Stored data entries
>>
Record World : Type := mkWorld {
  ctxs : context.Store;
  log : list Event
}.

Definition world_init : World := {| ctxs := context.empty; log := [] |}.

Definition emit (e : Event) (w : World) : World :=
  {| ctxs := ctxs w; log := log w ++ [e] |}.

Definition call_cancel (t : token) (w : World) : World :=
  {| ctxs := context.cancel t (ctxs w); log := log w |}.

(** Modelled from the spec: the transport's [ReadWithContext(ctx, buf)] of
    package net (not among the sources): a cancelled context makes the
    read return the context's error; otherwise it yields what arrived, at
    most [len(buf)] bytes of it. *)
Definition ReadWithContext (env : Env) (i : nat) (c : context.Context)
    (buflen : nat) (w : World) : ReadResult :=
  if context.done c (ctxs w) then ReadErr context.Canceled
  else match read_result env i with
       | ReadOk data => ReadOk (take buflen data)
       | ReadErr e => ReadErr e
       end.

(** [s.connection.Close()] *)
Definition connection_Close (env : Env) (done_seen : bool) (w : World)
    : option error * World :=
  (conn_close_result env, emit (EvConnClose done_seen) w).

(** [f()] for a close-hook [f]. *)
Definition call_hook (done_seen : bool) (w : World) (f : EventFunc) : World :=
  emit (EvHook f done_seen) w.

(** [for _, f := range tmp { f() }]; [seen] is what a waiter on [Done()]
    has seen when a hook runs. *)
Definition run_hooks (seen : World -> bool) (tmp : list EventFunc)
    (w : World) : World :=
  fold_left (fun w f => call_hook (seen w) w f) tmp w.

(** The hooks a log shows to have run, in the order they ran. *)
Definition hooks_run (l : list Event) : list EventFunc :=
  omap (fun e => match e with EvHook f _ => Some f | _ => None end) l.

(** How often a signal that starts at [prev] goes from unset to set along
    the observations [l]. *)
Fixpoint rising (prev : bool) (l : list bool) : nat :=
  match l with
  | [] => 0%nat
  | b :: l' => ((if negb prev && b then 1 else 0) + rising b l')%nat
  end.

(** *** Goroutines interleaved

    [Run]'s teardown runs in the goroutine of [Run]; every other caller of
    [Close()] is a goroutine of its own.  Each step below is one atomic
    action: a call of a cancel function, the body of [popOnClose] (it holds
    the mutex), one hook, the closing of the transport, the done signal.
    A schedule names the goroutine that moves next. *)
Section Interleaving.

Variable St : Type.
(** The next action of [Run]'s goroutine; [None] once it has returned. *)
Variable run_step : St -> option St.
(** [Close()] called by another goroutine. *)
Variable closer_step : St -> St.

Inductive thread : Type := ThRun | ThCloser.

Record Conf : Type := mkConf {
  conf_st : St;
  closers : nat
}.

Definition sched_step (t : thread) (c : Conf) : option Conf :=
  match t with
  | ThRun =>
      match run_step (conf_st c) with
      | Some s' => Some {| conf_st := s'; closers := closers c |}
      | None => None
      end
  | ThCloser =>
      match closers c with
      | O => None
      | S n => Some {| conf_st := closer_step (conf_st c); closers := n |}
      end
  end.

(** The configurations a schedule visits; [None] when it names a goroutine
    that cannot move. *)
Fixpoint exec (sched : list thread) (c : Conf) : option (list Conf) :=
  match sched with
  | [] => Some []
  | t :: sched' =>
      match sched_step t c with
      | None => None
      | Some c' =>
          match exec sched' c' with
          | None => None
          | Some l => Some (c' :: l)
          end
      end
  end.

(** Every goroutine has returned. *)
Definition finished (c : Conf) : Prop :=
  run_step (conf_st c) = None /\ closers c = 0%nat.

End Interleaving.

Arguments mkConf {St} _ _.
Arguments conf_st {St} _.
Arguments closers {St} _.
Arguments sched_step {St} _ _ _ _.
Arguments exec {St} _ _ _ _.
Arguments finished {St} _ _.

(** The program counter of [Run]'s deferred function: [s.Close()], then
    [s.close()], that is [popOnClose], the hooks popped, the transport, the
    deferred done signal. *)
Inductive teardown_pc : Type :=
| PcClose
| PcPop
| PcHooks (tmp : list EventFunc)
| PcSocket
| PcSignal
| PcExit
| PcPanic.

(* ===================================================================== *)
(** ** The DTLS session (dtls/session.go)                                 *)
(* ===================================================================== *)

Module dtls.

(** [done chan struct{}] is [true] once the channel is closed; [ctx] is the
    context the atomic value holds. *)
Record Session : Type := mkSession {
  connection : nat;
  maxMessageSize : nat;
  closeSocket : bool;
  onClose : list EventFunc;
  cancel : token;
  ctx : context.Context;
  done : bool
}.

Definition NewSession (c : context.Context) (connection : nat)
    (maxMessageSize : nat) (closeSocket : bool) (w : World)
    : Session * World :=
  let '((c', cancel), cs) := context.WithCancel c (ctxs w) in
  ({| connection := connection;
      maxMessageSize := maxMessageSize;
      closeSocket := closeSocket;
      onClose := [];
      cancel := cancel;
      ctx := c';
      done := false |},
   {| ctxs := cs; log := log w |}).

(** Whether the channel [Done()] returns is closed. *)
Definition Done (s : Session) (w : World) : bool := done s.

Definition set_onClose (l : list EventFunc) (s : Session) : Session :=
  {| connection := connection s; maxMessageSize := maxMessageSize s;
     closeSocket := closeSocket s; onClose := l; cancel := cancel s;
     ctx := ctx s; done := done s |}.

Definition set_ctx (c : context.Context) (s : Session) : Session :=
  {| connection := connection s; maxMessageSize := maxMessageSize s;
     closeSocket := closeSocket s; onClose := onClose s; cancel := cancel s;
     ctx := c; done := done s |}.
<<
Work task
All the lines that hold the word "EvHook" must appear in the answer, copied from the records.

Exercise result
  emit (EvHook f done_seen) w.
  omap (fun e => match e with EvHook f _ => Some f | _ => None end) l.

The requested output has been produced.